D’où revient Lucio Fanti, où était-il parti ?
Depuis des années, des décennies peut-être dans son cas, toute notion claire du temps passé se brouille : était-ce hier, était-ce dans une vie antérieure ? Lucio Fanti avait disparu.
Certes, il était vivant, on en avait la preuve. Il signait régulièrement des décors de théâtre, pour les
meilleurs metteurs en scène, en France, en Allemagne.

On pouvait même le croiser, ici ou là, dans une galerie, à la sortie d’un théâtre, chez des amis communs. Mais il avait disparu de l’univers de la peinture. Il s’était absenté de lui-même en tant que peintre.

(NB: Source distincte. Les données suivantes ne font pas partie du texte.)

(* ===== verification/LoanLifecycle.v ===== *)
(** * The life of a loan, in every interleaving

    [loan_step]: the requests on loans, the daily job and whatever the rest of the
    bank does to the other tables, each in any world and under any failures.  The
    invariant [loan_inv] holds in every state they reach, and what was decided
    stays decided. *)

From S2P Require Import Prelude Numeric Domain Store StoreFacts OrderRepo Market FundsManager.
From S2P Require Import FundsFacts FundsSafety FundsTransfers GoMath Loans LoanRepo LoanFacts.
From S2P Require Import LoanCollection LoanDecisions.
From stdpp Require Import list sorting relations.
#[local] Open Scope Z_scope.

(** ** The invariant *)

Definition decided_as (s : StatusKredita) : StatusZahteva :=
  if decide (s = ODBIJEN) then ZAHTEV_ODBIJEN else ZAHTEV_ODOBREN.

Record loan_inv (d : DB) : Prop := {
  (** The request of a loan is decided as the loan says. *)
  li_request : forall kid k zid, d_kredit d !! kid = Some k -> k_KreditniZahtevID k = Some zid ->
    exists z, d_kreditni_zahtev d !! zid = Some z /\ kz_Status z = decided_as (k_Status k);
  (** A request has one loan at most. *)
  li_one : forall i j k k' zid, d_kredit d !! i = Some k -> d_kredit d !! j = Some k' ->
    k_KreditniZahtevID k = Some zid -> k_KreditniZahtevID k' = Some zid -> i = j;
  (** A decided request has one. *)
  li_has : forall zid z, d_kreditni_zahtev d !! zid = Some z -> kz_Status z <> NA_CEKANJU ->
    exists kid k, d_kredit d !! kid = Some k /\ k_KreditniZahtevID k = Some zid;
  (** Instalments belong to loans that were granted. *)
  li_rata : forall i x, d_rata d !! i = Some x ->
    exists k, d_kredit d !! ra_KreditID x = Some k /\ k_Status k <> ODBIJEN;
  (** A loan that is paid off owes nothing and has no unpaid instalment. *)
  li_closed : forall kid k, d_kredit d !! kid = Some k -> k_Status k = OTPLACEN ->
    k_PreostaloDugovanje k = 0 /\ k_DatumSledeceRate k = None /\
    forall i x, d_rata d !! i = Some x -> ra_KreditID x = kid -> ra_StatusPlacanja x <> NEPLACENO
}.

(** Decisions are final and loans keep their terms. *)
Record remembers (d d' : DB) : Prop := {
  re_decided : forall zid z, d_kreditni_zahtev d !! zid = Some z -> kz_Status z <> NA_CEKANJU ->
    d_kreditni_zahtev d' !! zid = Some z;
  re_kredit : forall kid k, d_kredit d !! kid = Some k ->
    exists k', d_kredit d' !! kid = Some k' /\ kredit_terms k' = kredit_terms k
}.

#[export] Instance remembers_preorder : PreOrder remembers.
Proof.
  split; [split; eauto|]. intros d1 d2 d3 [A1 A2] [B1 B2]. split; [auto|].
  intros kid k Hk. destruct (A2 _ _ Hk) as (k2 & H2 & E2). destruct (B2 _ _ H2) as (k3 & H3 & E3).
  exists k3. split; [done|congruence].
Qed.

Lemma plan_remembers d d' : plan d d' -> remembers d d'.
Proof.
  intros [_ _ Hk Hz _]. split; [intros; by rewrite Hz|]. intros kid k H.
  by apply (fmap_same_Some kredit_terms _ _ _ (Hk kid)).
Qed.

(** ** Changes of status *)

Definition class (k : kreditModel) : option Z * bool :=
  (k_KreditniZahtevID k, bool_decide (k_Status k = ODBIJEN)).

(** The parts of the invariant that only look at requests, classes and the loans
    of instalments, carried over. *)
Lemma inv_carried d d' :
  loan_inv d -> d_kreditni_zahtev d' = d_kreditni_zahtev d ->
  (forall i, class <$> d_kredit d' !! i = class <$> d_kredit d !! i) ->
  (forall i, ra_KreditID <$> d_rata d' !! i = ra_KreditID <$> d_rata d !! i) ->
  (forall kid k', d_kredit d' !! kid = Some k' -> k_Status k' = OTPLACEN ->
     k_PreostaloDugovanje k' = 0 /\ k_DatumSledeceRate k' = None /\
     forall i x, d_rata d' !! i = Some x -> ra_KreditID x = kid -> ra_StatusPlacanja x <> NEPLACENO) ->
  loan_inv d'.
Proof.
  intros [I1 I2 I3 I4 _] Hz Hk Hr Hcl.
  assert (Hback : forall i k', d_kredit d' !! i = Some k' ->
            exists k, d_kredit d !! i = Some k /\ k_KreditniZahtevID k' = k_KreditniZahtevID k /\
              (k_Status k' = ODBIJEN <-> k_Status k = ODBIJEN)).
  { intros i k' Hk'. destruct (fmap_same_Some class _ _ _ (eq_sym (Hk i)) Hk') as (k & H & E). exists k.
    unfold class in E. injection E as E1 E2. split_and!; [done|done|]. by apply bool_decide_eq_bool_decide in E2
      || (split; intros Hs; [apply (bool_decide_unpack _); rewrite E2|apply (bool_decide_unpack _); rewrite <- E2];
          by apply bool_decide_pack). }
  split; [| | | |exact Hcl].
  - intros kid k' zid H' Hzid. destruct (Hback _ _ H') as (k & H & E1 & E2). rewrite Hz.
    destruct (I1 kid k zid H ltac:(congruence)) as (z & Hzz & Hs). exists z. split; [done|]. rewrite Hs.
    unfold decided_as. by destruct (decide (k_Status k = ODBIJEN)), (decide (k_Status k' = ODBIJEN)); tauto.
  - intros i j k k' zid Hi Hj Ei Ej. destruct (Hback _ _ Hi) as (k1 & H1 & E1 & _).
    destruct (Hback _ _ Hj) as (k2 & H2 & E2 & _). apply (I2 i j k1 k2 zid); congruence.
  - intros zid z Hzz Hs. rewrite Hz in Hzz. destruct (I3 zid z Hzz Hs) as (kid & k & H & E).
    destruct (fmap_same_Some class _ _ _ (Hk kid) H) as (k' & H' & E'). exists kid, k'. split; [done|].
    unfold class in E'. congruence.
  - intros i x' Hx'. destruct (fmap_same_Some ra_KreditID _ _ _ (eq_sym (Hr i)) Hx') as (x & Hx & E).
    destruct (I4 i x Hx) as (k & H & Hs). rewrite E in H.
    destruct (fmap_same_Some class _ _ _ (Hk _) H) as (k' & H' & E'). exists k'. split; [done|].
    destruct (Hback _ _ H') as (k0 & H0 & _ & E0). assert (k0 = k) as -> by congruence. tauto.
Qed.

Section steps.
Context `{DL : decimal.Lib}.
Context (retryAfter : Z) (penaltyPct : float64).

Je ne vais pas trop longtemps me demander pourquoi. Il y a autant de raisons de cesser de peindre que de cesser d’écrire, ou de vivre.
Chez Lucio Fanti, me semble-t-il, il y avait pourtant une raison particulière, particulièrement grave : sa peinture des années soixante-dix n’avait plus d’objet.
(…)
Mais le voici revenu à la peinture, revenu à la vie
Les privilèges d’une amitié jamais démentie m’ont permis de suivre les étapes de ce retour à la peinture-vie. D’en observer les progrès, les tâtonnements, les colères.

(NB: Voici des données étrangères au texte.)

(** What one attempt does, with a working database, in each of its cases.  The
    job has listed an instalment of a client; the balances have room.  Covered by
    the balance: the attempt succeeds and the instalment is collected whole
    ([collected_from]: account, treasury, both ledger rows, instalment and loan).
    Not covered on the first attempt: only the instalment changes, to KASNI, with
    one more try and the time of the next one.  Not covered on a retry: only the
    loan changes, its rate grows by the penalty and ODOBREN becomes U_KASNJENJU.
    Already paid: nothing changes and the attempt counts as a success. *)
Theorem attempt_payment_spec d due x k id a isRetry w :
  resting d w -> facing d due x k id a -> roomy d -> served d ->
  is_int32 (ra_BrojPokusaja x + 1) -> exact_amount (ra_IznosRate x) ->
  (isRetry = true -> Z.abs (k_NominalnaKamatnaStopa (penalized k)) < 10 ^ 7) ->
  exists ok w', attempt isRetry due e w = (Ok ok, w') /\ w_aborted w' = false /\ w_depth w' = O /\
    if decide (ra_StatusPlacanja x = PLACENO) then ok = true /\ w_db w' = d
    else if covers a due then
      ok = true /\ exists t rt day, collected_from (due_input due) x id a t rt day d (w_db w')
    else
      ok = false /\
      if (isRetry : bool) then w_db w' = set_kredit (<[du_KreditID due := penalized k]> (d_kredit d)) d
      else exists n, w_db w' = set_rata (<[du_RataID due := late (env_now e n + retryAfter) x]> (d_rata d)) d.
Proof using He.
  intros [Hh Hdep] Hf Hroom Hserved Htries Hex Hpen. destruct Hf as [F1 F2 F3 F4 F5 F6 F7 F8].
  unfold attemptPayment. destruct (decide (ra_StatusPlacanja x = PLACENO)) as [Hs|Hs].
  - destruct (read_healthy (fun d => d_rata d !! du_RataID due) d (begin_tx w)) as (w1 & R1 & H1); [by split; apply Hh|].
    assert (Hrun : ProcessInstallmentPayment (due_input due) e w = (Err ErrRataVecPlacena, rollback_tx w w1)).
    { unfold ProcessInstallmentPayment. rewrite (Transaction_run _ e w (Err ErrRataVecPlacena) w1 He (proj2 Hh)); [done|].
      change (pr_RataID (due_input due)) with (du_RataID due).
      by rewrite (bind_run _ _ _ _ _ _ R1), F1, decide_True by done. }
    exists true, (rollback_tx w w1). rewrite (bind_run _ _ _ _ _ _ (try_eq _ _ _ _ _ Hrun)).
    destruct Hh as [Hd Hab]. by split_and!.
  - unfold covers. destruct (f64_ltb _ _) eqn:Hlt; cbn [negb].
    + destruct (payment_refused (due_input due) d x id a F1 Hs F6 w Hh Hdep Hlt) as (w1 & R1 & H1 & D1).
      rewrite (bind_run _ _ _ _ _ _ (try_eq _ _ _ _ _ R1)). destruct isRetry.
      * destruct (penalty_resting (du_KreditID due) k d w1 (conj H1 D1) F5 (Hpen eq_refl)) as (w2 & R2 & [[E2 A2] D2]).
        exists false, w2. unfold handleSecondFailure. split_and!; try done.
        by rewrite (bind_run _ _ e w1 tt w2) by (by rewrite (bind_run _ _ _ _ _ _ (try_eq _ _ _ _ _ R2))).
      * destruct (now_healthy d w1 H1) as (w2 & R2 & H2). injection R2 as E2.
        assert (D2 : w_depth w2 = O) by (by rewrite <- E2).
        destruct (mark_resting (du_RataID due) x (env_now e (w_step w1) + retryAfter) d w2 (conj H2 D2) F1 Htries)
          as (w3 & R3 & [[E3 A3] D3]).
        exists false, w3. split_and!; try done; [|by exists (w_step w1)]. unfold handleFirstFailure.
        rewrite (bind_run _ _ e w1 tt w3); [done|].
        rewrite (bind_run _ _ e w1 (env_now e (w_step w1)) w2) by (by rewrite <- E2).
        by rewrite (bind_run _ _ _ _ _ _ (try_eq _ _ _ _ _ R3)).
    + destruct (payment_runs (due_input due) d x k id a Hroom Hserved F1 Hs Htries F3 F4 Hex F5 F6 F7 w Hh Hdep Hlt)
        as (w1 & R1 & A1 & D1).
      exists true, w1. rewrite (bind_run _ _ _ _ _ _ (try_eq _ _ _ _ _ R1)).
      split_and!; try done. apply payment_ok in R1 as (rata & id' & a' & t & rt & day & G1 & _ & G3 & _ & G5).
      destruct Hh as [Hd _]. rewrite Hd in *. cbn in G1, G3. rewrite F1 in G1. rewrite F6 in G3.
      injection G1 as <-. injection G3 as <- <-. by exists t, rt, day.
Qed.
End forward.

La première chose qui frappe, bien évidemment, dans cette nouvelle série de toiles, c’est l’absence de toute figure humaine.
Nous ne voyons désormais que ces vignes de Camargue, dépouillées par l’hiver, inondées, reflétant
des lumières astrales, crépusculaires de préférence : une nature nue, saisie au moment où le travail de l’homme, sa présence indispensable, s’absentent et s’évanouissent dans la trêve saisonnière des
vignerons.
(…)
Peut-être une parabole se déploie-t-elle ici, modeste mais significative, qui concerne l’histoire de la peinture contemporaine, ses batailles autour de la figuration, autour de l’interdit de représentation.
Quoi qu’il en soit, une nouvelle vie commence, d’un peintre, de sa peinture, une vie qui n’est pas forcément gaie, mais qui est empreinte de la gravité des commencements.
Des recommencements, plutôt. Un revenant est toujours grave.